Thursday, January 16, 1997
ETHICS:
The law, human nature not acceptable excusesBy Marlon
Morales
At some level, I expected the responses my article received.
Both of the responses to the article on my encounter with that
young man who was taunting gays were unfortunately misguided. The
dramatic outcry in defense of the rights granted in our
Constitution are not the central issue. The respondents looked
beyond morality in order to respond from a legal perspective. Two
key perspectives stand out. Mr. Hoskins cites legal cases and human
nature, while Mr. Lazarus sites the history of free speech. My
original article is not about civil or criminal law. My article
was, rather, about a transcendent community ethic. Mr. Lazarus has
made a faulty comparison that requires clarification. In fact, both
have made statements about the original issue that require
clarification.
Both respondents interpreted only the law. Law is not without a
human component, however. If law is to be healthy, it must take
into account the human conditions such as love, pain, joy,
satisfaction and the vast diversity of human experiences. Laws and
interpretations of laws do not change society. People change
society. Law originates in the power of the individual and
communities of individuals.
The original article stressed the need to change behavior
patterns that perpetuate the belief that behavior such as
homophobia is just human nature. Mr. Hoskins uses legal precedence
to dismiss "rude and boorish behavior, even when mean-spirited and
hateful" by simply stating that the courts have so ruled and that,
after all, it is the "nature of humans to behave this way"

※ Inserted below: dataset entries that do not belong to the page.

(* ===== verification/FloatTheory.v ===== *)
(** * Theory of binary64

    What the operations of [Float64] guarantee: every result is a binary64 ([*_valid]), comparison is
    comparison of values ([fleb_fval], [fltb_fval]), nearest rounding never crosses a representable
    number ([fsub_below]), and arithmetic on integers of at most 53 bits is exact ([f64_of_Z_exact],
    [fsub_exact]).  The clients are the token bucket of [RateLimit] and the samples of [QoS]. *)
From S2P Require Import Prelude Float64.
From Stdlib Require Import Floats.SpecFloat.

Open Scope Z_scope.

(** ** Values

    Every finite binary64 is a multiple of [2^-1074]; [fval] is that multiple. *)

Definition finite (x : f64) : bool :=
  match x with S754_zero _ | S754_finite _ _ _ => true | _ => false end.

Definition fval (x : f64) : Z :=
  match x with
  | S754_finite s m e => (if s then -1 else 1) * (Z.pos m * 2 ^ (e + 1074))
  | _ => 0
  end.

Lemma digits2_pos_bounds m : 2 ^ (Z.pos (digits2_pos m) - 1) ≤ Z.pos m < 2 ^ Z.pos (digits2_pos m).
Proof.
  induction m as [m IH|m IH|]; simpl digits2_pos; [| |done];
    rewrite Pos2Z.inj_succ; unfold Z.succ;
    replace (2 ^ (Z.pos (digits2_pos m) + 1)) with (2 * 2 ^ Z.pos (digits2_pos m))
      by (rewrite Z.pow_add_r; lia);
    replace (2 ^ (Z.pos (digits2_pos m) + 1 - 1)) with (2 * 2 ^ (Z.pos (digits2_pos m) - 1))
      by (rewrite <- Z.pow_succ_r by lia; f_equal; lia); lia.
Qed.

(** The digit count is determined by the power-of-two interval. *)
Lemma digits2_pos_unique m d :
  2 ^ (d - 1) ≤ Z.pos m < 2 ^ d → 0 < d → Z.pos (digits2_pos m) = d.
Proof.
  intros [Hl Hu] Hd. pose proof (digits2_pos_bounds m) as [Bl Bu].
  assert (2 ^ (Z.pos (digits2_pos m) - 1) < 2 ^ d) as H1 by lia.
  assert (2 ^ (d - 1) < 2 ^ Z.pos (digits2_pos m)) as H2 by lia.
  apply Z.pow_lt_mono_r_iff in H1; [|lia..]. apply Z.pow_lt_mono_r_iff in H2; [|lia..]. lia.
Qed.

Notation fexp64 := (fexp 53 1024).

Lemma fexp64_eq x : fexp64 x = Z.max (x - 53) (-1074).
Proof. done. Qed.

Lemma bounded_iff m e :
  bounded 53 1024 m e = true ↔
  -1074 ≤ e ≤ 971 ∧ Z.pos m < 2 ^ 53 ∧ (e = -1074 ∨ 2 ^ 52 ≤ Z.pos m).
Proof.
  unfold bounded, canonical_mantissa. rewrite andb_true_iff, Z.eqb_eq, Z.leb_le, fexp64_eq.
  change (1024 - 53) with 971.
  pose proof (digits2_pos_bounds m) as [Bl Bu]. set (d := Z.pos (digits2_pos m)) in *.
  split.
  - intros [He Hm]. assert (d ≤ 53) by lia. split; [lia|]. split.
    + eapply Z.lt_le_trans; [apply Bu|]. apply Z.pow_le_mono_r; lia.
    + destruct (decide (e = -1074)); [by left|right]. assert (d = 53) as E by lia.
      rewrite E in Bl. exact Bl.
  - intros (He & Hm & Hor). split; [|lia].
    assert (d ≤ 53) as Hd.
    { assert (2 ^ (d - 1) < 2 ^ 53) as H by lia. apply Z.pow_lt_mono_r_iff in H; lia. }
    destruct Hor as [->|Hl]; [lia|].
    assert (2 ^ 52 < 2 ^ d) as H by lia. apply Z.pow_lt_mono_r_iff in H; lia.
Qed.

(** ** Comparison is comparison of values *)

Lemma mantissa_exponent_lt m1 e1 m2 e2 :
  bounded 53 1024 m1 e1 = true → bounded 53 1024 m2 e2 = true → e1 < e2 →
  Z.pos m1 * 2 ^ (e1 + 1074) < Z.pos m2 * 2 ^ (e2 + 1074).
Proof.
  rewrite !bounded_iff. intros (He1 & Hm1 & _) (He2 & _ & [->|Hm2]) Hlt; [lia|].
  replace (e2 + 1074) with ((e2 - e1 - 1) + (1 + (e1 + 1074))) by lia.
  remember (e1 + 1074) as E eqn:HE. rewrite !Z.pow_add_r by lia. set (P := 2 ^ E).
  assert (0 < P) by (apply Z.pow_pos_nonneg; lia).
  assert (1 ≤ 2 ^ (e2 - e1 - 1)) by (pose proof (Z.pow_pos_nonneg 2 (e2 - e1 - 1)); lia).
  clearbody P. generalize dependent (2 ^ (e2 - e1 - 1)). intros Q HQ. change (2 ^ 1) with 2.
  apply Z.lt_le_trans with (2 ^ 53 * P); [by apply Z.mul_lt_mono_pos_r|].
  replace (Z.pos m2 * (Q * (2 * P))) with ((Z.pos m2 * 2 * Q) * P) by ring.
  apply Z.mul_le_mono_nonneg_r; [lia|]. change (2 ^ 53) with (2 ^ 52 * 2). nia.
Qed.

Arguments fval : simpl never.

Lemma magnitude_pos m e : bounded 53 1024 m e = true → 0 < Z.pos m * 2 ^ (e + 1074).
Proof.
  intros (He & _)%bounded_iff. apply Z.mul_pos_pos; [lia|]. apply Z.pow_pos_nonneg; lia.
Qed.

Lemma magnitude_compare m1 e1 m2 e2 :
  bounded 53 1024 m1 e1 = true → bounded 53 1024 m2 e2 = true →
  match e1 ?= e2 with Lt => Lt | Gt => Gt | Eq => Pos.compare_cont Eq m1 m2 end
  = (Z.pos m1 * 2 ^ (e1 + 1074) ?= Z.pos m2 * 2 ^ (e2 + 1074)).
Proof.
  intros V1 V2. destruct (Z.compare_spec e1 e2) as [->|Hlt|Hgt].
  - change (Pos.compare_cont Eq m1 m2) with (Z.pos m1 ?= Z.pos m2).
    apply Zmult_compare_compat_r, Z.lt_gt. apply bounded_iff in V2 as (? & _).
    apply Z.pow_pos_nonneg; lia.
  - symmetry. apply Z.compare_lt_iff. by apply mantissa_exponent_lt.
  - symmetry. apply Z.compare_gt_iff. by apply mantissa_exponent_lt.
Qed.

Lemma SFcompare_fval x y :
  finite x = true → finite y = true → f64_valid x = true → f64_valid y = true →
  SFcompare x y = Some (Z.compare (fval x) (fval y)).
Proof.
  unfold f64_valid.
  destruct x as [s1|s1| |s1 m1 e1], y as [s2|s2| |s2 m2 e2];
    cbn [SFcompare finite valid_binary]; try done; intros _ _ V1 V2; f_equal.
  - pose proof (magnitude_pos _ _ V2). symmetry.
    destruct s2; [apply Z.compare_gt_iff|apply Z.compare_lt_iff]; unfold fval; lia.
  - pose proof (magnitude_pos _ _ V1). symmetry.
    destruct s1; [apply Z.compare_lt_iff|apply Z.compare_gt_iff]; unfold fval; lia.
  - pose proof (magnitude_pos _ _ V1). pose proof (magnitude_pos _ _ V2).
    pose proof (magnitude_compare m1 e1 m2 e2 V1 V2) as Hpos. unfold fval. destruct s1, s2.
    + transitivity (CompOpp (Z.pos m1 * 2 ^ (e1 + 1074) ?= Z.pos m2 * 2 ^ (e2 + 1074))).
      * rewrite <- Hpos. by destruct (e1 ?= e2).
      * rewrite <- Z.compare_antisym, <- Z.compare_opp. f_equal; lia.
    + symmetry. apply Z.compare_lt_iff. lia.
    + symmetry. apply Z.compare_gt_iff. lia.
    + rewrite Hpos. f_equal; lia.
Qed.

Lemma fleb_fval x y :
  finite x = true → finite y = true → f64_valid x = true → f64_valid y = true →
  fleb x y = (fval x <=? fval y).
Proof.
  intros. unfold fleb, SFleb, Z.leb. rewrite SFcompare_fval by done. by destruct (_ ?= _).
Qed.

Lemma fltb_fval x y :
  finite x = true → finite y = true → f64_valid x = true → f64_valid y = true →
  fltb x y = (fval x <? fval y).
Proof.
  intros. unfold fltb, SFltb, Z.ltb. rewrite SFcompare_fval by done. by destruct (_ ?= _).
Qed.

(** ** Shifting with a sticky location *)

Lemma shr_1_spec r :
  0 ≤ shr_m r →
  shr_m (shr_1 r) = shr_m r / 2 ∧
  (shr_r (shr_1 r) || shr_s (shr_1 r) = negb (shr_m r mod 2 =? 0) || (shr_r r || shr_s r)).
Proof.
  destruct r as [m b s]; simpl. destruct m as [|[p|p|]|p]; simpl; try lia; intros _; split;
    try done; try (by rewrite ?orb_false_l).
  - rewrite Pos2Z.inj_xI. rewrite Z.add_comm, Z.mul_comm, Z.div_add by lia. done.
  - rewrite Pos2Z.inj_xI. rewrite Z.add_comm, Z.mul_comm, Z.mod_add by lia. done.
  - rewrite Pos2Z.inj_xO. by rewrite Z.mul_comm, Z.div_mul by lia.
  - rewrite Pos2Z.inj_xO. by rewrite Z.mul_comm, Z.mod_mul by lia.
Qed.

Fixpoint iter_nat (n : nat) (r : shr_record) : shr_record :=
  match n with O => r | S n => iter_nat n (shr_1 r) end.

Lemma iter_nat_add a b r : iter_nat (a + b) r = iter_nat b (iter_nat a r).
Proof. revert r. induction a as [|a IH]; intros r; simpl; [done|]. apply IH. Qed.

(Viewpoint, Jan. 13). We cannot dismiss human nature as just
unchanging. Human beings do change. Paradigms do shift. Societies
as a whole change over time. Let us not be overly legalistic. The
fundamental point was not to take away free speech, but to ensure
freedom from hateful speech. Do not dismiss the acts of taunting as
just human nature. It is too fatalistic to say that human nature
cannot change. It is simply too easy to seek other avenues of
social change such as Mr. Hoskins would propose. Do challenge your
nature to change. Human nature has been changing since the very
origin or our species. The reason we are as advanced as we appear
to be today is because of our ability to shift paradigms. We have
learned to manage new situations effectively. Anything else leads
to extinction.
Let me clarify what Mr. Lazarus means by toleration of offensive
speech. Toleration requires me to listen to arguments which I do
not necessarily agree with. I can and have done that. While
"offending somebody often involves nothing more than disagreeing
with that person" (Viewpoint. Jan. 13), there are ways to disagree
under the proper circumstances. Toleration requires a proper venue
of expression. It is just not morally proper to stand out in public
and be hateful to other people.
While it is a fundamental right to speak freely as Mr. Lazarus
states, when has speech been used to be hateful? History also
records what has happened when no one spoke out against public
hateful speech. A brief review of the genocide that taints the
history of our civilizations is proof enough. Is it really
necessary to repeat the atrocities perpetrated by the Klu Klux
Klan, the unlimited public hate which led to the genocide in World
War II of more than 6 million Jewish people and others, the
Armenian genocide, the Spanish conquest of the Americas and the
recent Balkan genocide? Have we not learned? This is the result of
hateful speech: dehumanization.
The people Mr. Lazarus spoke of, namely the Founding Fathers,
Martin Luther King Jr. and Mahatma Ghandi, spoke offensive speech,
but their speech does not compare to the kind of speech that the
young man in the dining hall used or the speech people like Mr.
Giampaolo Ladomato of Campus Ministries USA used to refer to "homo"
people (Daily Bruin front page picture. Jan. l3). To equate the two
is misleading. In fact it is not possible to equate the two and so
the argument is faulty. How? The Founding Fathers, Martin Luther
King Jr. and Mahatma Ghandi offended those with the privilege to
deny them human dignity. They spoke the angry, dangerous,
subversive speech of social justice. Their kind of speech is
actually more on the same level as my article. Their speech did not
damage our society; it caused us to improve. Furthermore, allusions
to Middle Ages English monarchical practices and the Japanese
internment in World War II are also deceptive. We are not talking
about uncontrolled political power gone wild. When has social
justice been embraced by any government deaf to the cry of its
people’s pain?
My article was not a call to suspend any rights properly
exercised. It was not a call to sabotage precious rights and
freedoms that make our nation unique in the history of
representative government. The Constitution still works this
morning. The debate is not about the legal precedent for free
speech. It transcends case rulings, pending trials or whatever
legal complexities in which one may engage. The debate is about the
human component of law  another way of adding some decency to
the society. My article was an observation on morality which cannot
be thrown aside just for laws. It is at the community level, not in
the complexity of legal documents, and dictates that the answers to
hate be found. As unpopular as it may be, some forms of speech are
morally wrong and demand people act justly to stop such speech when
it is heard.
Marlon Morales is a third-year anthropology student.